By Sarah Kasulke
Cortland resident Edward Wormsly woke up Wednesday morning to find his childhood dreams on his front porch, dead, next to a copy of his daily newspaper. Wormsly’s dreams were forty-eight years old when they passed on after a brave battle with doubt and familial obligations.
“It was really unfortunate the children had to see that,” Janice Wormsly, Edward’s wife of 14 years, said. “Tommy-he’s our youngest- saw them, saw them just laying there. ‘What’s this stuff,’ he said. [sob.] He didn’t even know Edward had dreams.”
Despite Mrs. Wormsly’s grief for her husband’s late aspirations, friends and neighbors say it was a long time coming.
“Ed was always talking about being Spider-Man, always talking about saving the world. His ‘Great Responsibility,’ he called it. Thank God that’s over,” old friend and neighbor Richard Fink said. “I don’t think he realized he couldn’t actually spin webs, stick to walls, any of that stuff. I tried to explain it to him once, but it didn’t go over well.”
Nor did it go over well when Wormsly’s wife asked that he not address her as “Mary-Jane” at all times, or kiss her exclusively while hanging upside-down from a rope or name each of their three daughters ‘Aunt May.’

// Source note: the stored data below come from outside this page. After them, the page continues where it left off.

(** What each call of a sequence made before [Init] returns. *)
Definition early_result (c : call) : option error :=
  match c with
  | CLog _ => Some (errors_New not_initialized_text)
  | CSafeLog _ => Some nil_error
  | CInit => None
  end.

(** The payloads of the [Log] and [SafeLog] calls of a sequence. *)
Definition payloads (cs : list call) : list string :=
  omap (fun c => match c with
                 | CLog msg | CSafeLog msg => Some msg
                 | CInit => None
                 end) cs.


Definition error_line (n : string) : string :=
  "Error on caller1 " +:+ n +:+ ": logger instance not initialized" +:+ newline.

Definition replayed_line (n : string) : string :=
  "got message to log `func: caller2 value-" +:+ n +:+ "`" +:+ newline.

(** The console output expected of [main]. *)
Definition expected_output : list string :=
  [ error_line "1"; error_line "2"; error_line "3"; error_line "4"; error_line "5";
    "Init" +:+ newline;
    replayed_line "1"; replayed_line "2"; replayed_line "3"; replayed_line "4";
    replayed_line "5" ].

(** The calls [main] makes on the logger package, with [Init] last. *)
Definition scenario_calls : list call :=
  [ CLog "func: caller1 value-1"; CSafeLog "func: caller2 value-1";
    CLog "func: caller1 value-2"; CSafeLog "func: caller2 value-2";
    CLog "func: caller1 value-3"; CSafeLog "func: caller2 value-3";
    CLog "func: caller1 value-4"; CSafeLog "func: caller2 value-4";
    CLog "func: caller1 value-5"; CSafeLog "func: caller2 value-5";
    CInit ].

Definition NotInitialized : option error :=
  Some (errors_New "logger instance not initialized").

Definition scenario_results : list (option error) :=
  [ NotInitialized; Some nil_error; NotInitialized; Some nil_error;
    NotInitialized; Some nil_error; NotInitialized; Some nil_error;
    NotInitialized; Some nil_error; None ].

(** ** The output of [main], schedule by schedule *)

Definition numerals : list string := ["1"; "2"; "3"; "4"; "5"].

(** The lines [main] can print: the error line of each [Caller1] call,
    and the [Log] line of each payload. *)
Definition error_lines : list string := error_line <$> numerals.
Definition caller1_lines : list string :=
  (fun n => log_line ("func: caller1 value-" +:+ n)) <$> numerals.
Definition caller2_lines : list string := replayed_line <$> numerals.

(** The entries of [out] that are among [ls], in the order of [out]. *)
Definition lines_among (ls out : list string) : list string :=
  List.filter (fun s => bool_decide (s ∈ ls)) out.

(** ** Goroutines between their steps

    What holds of the goroutines of [Interleaved] and of the world while
    calls of [SafeLog] overlap before [Init]. *)
Module Overlap.










End Overlap.

(** ** Tactics *)

Ltac go_unfold :=
  unfold bind, ret, get_logger, put_logger, get_chann, put_chann,
    fmt_Printf, fmt_Println, time_Sleep, emit in *.

(** * Proofs *)

(** ** The three functions, case by case *)

Lemma Log_when_ready msg w :
  is_ready w = true ->
  Log msg w = Ok nil_error (log_event (EvPrint (log_line msg)) w).
Proof.
  unfold is_ready, Log. go_unfold. intros ->. reflexivity.
Qed.

Lemma Log_when_not_ready msg w :
  is_ready w = false ->
  Log msg w = Ok (errors_New not_initialized_text) w.
Proof.
  unfold is_ready, Log. go_unfold. intros ->. reflexivity.
Qed.

Lemma send_on_fresh (h : list hchan) (x y : hchan) :
  <[length h := y]> (h ++ [x]) = h ++ [y].
Proof.
  rewrite insert_app_r_alt by lia.
  replace (length h - length h)%nat with 0%nat by lia. reflexivity.
Qed.

Lemma SafeLog_when_not_ready msg w :
  is_ready w = false ->
  SafeLog msg w = Ok nil_error (enqueued msg w).
Proof.
  unfold is_ready, SafeLog. go_unfold. intros ->.
  unfold make_chan, chan_send. cbn [heap set_heap log_event].
  rewrite list_lookup_middle by reflexivity.
  cbn [chan_closed chan_buf chan_cap length Nat.ltb Nat.leb].
  rewrite send_on_fresh.
  unfold enqueued, set_chann, log_event, set_heap. cbn.
  rewrite <- app_assoc. reflexivity.
Qed.

Lemma SafeLog_when_ready msg w :
  is_ready w = true ->
  SafeLog msg w = Ok nil_error (log_event (EvPrint (log_line msg)) w).
Proof.
  intros H. rewrite <- (Log_when_ready msg w H).
  unfold is_ready in H. unfold SafeLog. go_unfold. rewrite H. reflexivity.
Qed.

(** ** The printed line identifies the payload *)

Lemma append_length (s t : string) :
  String.length (s +:+ t) = (String.length s + String.length t)%nat.
Proof. induction s as [|a s IH]; [reflexivity|]. simpl. f_equal. exact IH. Qed.

Lemma append_cancel_r (u s t : string) : s +:+ u = t +:+ u -> s = t.
Proof.
  revert t. induction s as [|a s IH]; intros [|b t] H.
  - reflexivity.
  - apply (f_equal String.length) in H. rewrite !append_length in H. simpl in H. lia.
  - apply (f_equal String.length) in H. rewrite !append_length in H. simpl in H. lia.
  - simpl in H. injection H as -> H. f_equal. apply IH. exact H.
Qed.

Lemma log_line_inj (m1 m2 : string) : log_line m1 = log_line m2 -> m1 = m2.
Proof.
  unfold log_line. simpl. intros H. injection H as H.
  exact (append_cancel_r ("`" +:+ newline) m1 m2 H).
Qed.

(** ** Projections of the trace *)

Lemma stdout_log_event e w :
  stdout (log_event e w) =
  stdout w ++ match e with EvPrint s => [s] | _ => [] end.
Proof.
  unfold stdout, log_event. cbn [trace]. rewrite omap_app.
  destruct e; reflexivity.
Qed.

Lemma closes_log_event e w :
  closes (log_event e w) =
  closes w ++ match e with EvClose c => [c] | _ => [] end.
Proof.
  unfold closes, log_event. cbn [trace]. rewrite omap_app.
  destruct e; reflexivity.
Qed.

Lemma stdout_enqueued msg w : stdout (enqueued msg w) = stdout w.
Proof.
  unfold stdout, enqueued. cbn [trace]. rewrite omap_app. cbn.
  apply app_nil_r.
Qed.

Lemma closes_enqueued msg w : closes (enqueued msg w) = closes w.
Proof.
  unfold closes, enqueued. cbn [trace]. rewrite omap_app. cbn.
  apply app_nil_r.
Qed.

(** ** The queue invariant *)

(** Queued channels are allocated channels. *)
Lemma queue_ok_bound w c : queue_ok w -> c ∈ chann w -> (c < length (heap w))%nat.
Proof.
  intros [_ H] Hc. destruct (H c Hc) as [m Hm].
  eapply lookup_lt_Some. exact Hm.
Qed.

Lemma queue_ok_world0 : queue_ok world0.
Proof.
  split; cbn.
  - constructor.
  - intros c Hc. inversion Hc.
Qed.

Lemma one_value_spec h c :
  one_value h c = true <->
  exists m, h !! c =
    Some {| chan_cap := 1; chan_buf := [{| message := m |}]; chan_closed := false |}.
Proof.
  unfold one_value. split.
  - destruct (h !! c) as [[cap buf closed]|]; [|discriminate].
    destruct cap as [|[|cap]]; try discriminate.
    destruct buf as [|[m] [|v buf]]; try discriminate.
    destruct closed; [discriminate|]. intros _. exists m. reflexivity.
  - intros [m ->]. reflexivity.
Qed.

Lemma queue_okb_correct w : queue_okb w = true <-> queue_ok w.
Proof.
  unfold queue_okb, queue_ok. rewrite andb_true_iff, bool_decide_eq_true.
  rewrite List.forallb_forall.
  split; intros [Hnd H]; (split; [exact Hnd|]); intros c Hc.
  - apply one_value_spec, H, list_elem_of_In, Hc.
  - apply one_value_spec, H, list_elem_of_In, Hc.
Qed.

“Still,” Janice said, “He always had a great Halloween costume … even if it was the same one every year. Also, all of those comic books will be worth an incredible sum of money one day … well, they better be worth something…”
Authorities are attempting to pinpoint the exact cause of death of Mr. Wormsly’s hopes and aspirations. Wormsly, who wore a full Spider-Man costume beneath his outerwear every day, was not one to succumb to
doubt. Or logic.
“We suspect the victim could’ve been saved if certain parties hadn’t consistently distracted Mr. Wormsly from his goals of keeping the area safe from Doc Ock with demands for Happy Meals and rides to soccer practice,” Sergeant Brockhaus of Cortland said. Brockhaus was seen glaring at the Wormsly children periodically throughout the press conference.
His partner, Officer Hughes, failed to comment, but did cough and point to where the Wormsly children were standing several dozen times.
“It’s so strange, with them being gone and all,” Wormsly, a Wegman’s Assistant Manager, said when asked about his now gone dreams. “I always figured I’d grow up to be Spider-Man. But I have to realize now, that’s simply not the case. I will never be Spider-Man. But my son will be.”
Wormsly revealed his plan to begin sending his son Tommy to school each day in full Spider-Man regalia, including a mask and one-piece jumpsuit. He also vowed to make frequent visits to arachnid exhibitions and nuclear power plants. When asked if he thought his son might grow tired of the superhero get-up or frequent fiction-related field trips, Wormsly replied, “I didn’t raise a quitter. I know I was never able to achieve my own childhood dreams, but as a father I have a duty to live those same dreams vicariously through my son.”
Unbeknownst to Wormsly, however, Tommy’s dreams and comic book preferences are not the same as his father’s.
“I don’t really like Spider-Man,” Tommy said. “Batman’s the best. I read all of his comics.”
Despite his plans, Wormsly is still on the lookout for a place to tell stories about better times and speculate sadly about all that could have been.
“I’ve been scoping out some bars where I can blow off some steam,” he said. “I found a place where a guy comes in every Thursday night and says he would’ve been a great dragon slayer if only his wife hadn’t gotten some expensive operation. I think I’ve found a new home.”